## What to produce:
Count how many lines below include the string "Hiff". Only that number should appear in the reply.

--- --- ---

(** From a state that satisfies the boundary condition, the iteration with
    the full mass gives the state of the iteration with the lumped mass
    exactly when lumping is exact on the new acceleration. *)
Lemma lumped_step_is_full_step h n s s' :
  Explicit.admissible pd s ->
  Explicit.explicit_step solve pd (Explicit.with_lumped_mass true p)
    (Explicit.M_lumped_inv pd) h n s = Some s' ->
  (Explicit.explicit_step solve pd (Explicit.with_lumped_mass false p)
     (Explicit.M_lumped_inv pd) h n s = Some s'
   <-> Lumping.exact_on pd (Explicit.a_sol s')).
Proof.
  intros [Hu [Hv [Bu Bv]]] H.
  unfold Explicit.explicit_step, Explicit.update_acceleration in *.
  cbn [Explicit.with_lumped_mass Explicit.use_lumped_mass Explicit.sigma_max
       Explicit.t_cutoff] in *.
  destruct (load_eval _ _ _) as [sigma|]; [|discriminate].
  destruct (Explicit.M_lumped_inv pd) as [m|] eqn:Em; [|discriminate].
  change (Explicit.f_load pd (Explicit.with_lumped_mass true p))
    with (Explicit.f_load pd p) in H.
  change (Explicit.f_load pd (Explicit.with_lumped_mass false p))
    with (Explicit.f_load pd p).
  set (L := Explicit.f_load pd p (sigma, 0) (Explicit.u_sol s) (Explicit.v_sol s)) in *.
  rewrite (set_bc_fixed pd _ Bu), (set_bc_fixed pd _ Bv) in H.
  cbn [option_map] in *. inversion H; subst s'; clear H.
  cbn [Explicit.corrector Explicit.a_sol Explicit.u_sol Explicit.v_sol].
  pose proof (lumped_acceleration_solves m L Em) as Hiff. cbv zeta in Hiff.
  set (a := set_bc (bc pd) (multiply m (assemble_vector pd L))) in *.
  split.
  - intros H. apply (f_equal (option_map Explicit.a_sol)) in H.
    cbn [option_map Explicit.corrector Explicit.a_sol] in H.
    injection H as Ea. apply (proj1 Hiff). rewrite <- Ea.
    apply solver_meets_contract.
  - intros Hex. apply Hiff in Hex. apply solution_unique in Hex.
    rewrite <- Hex. reflexivity.
Qed.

--- --- ---

## Solution to the problem:
3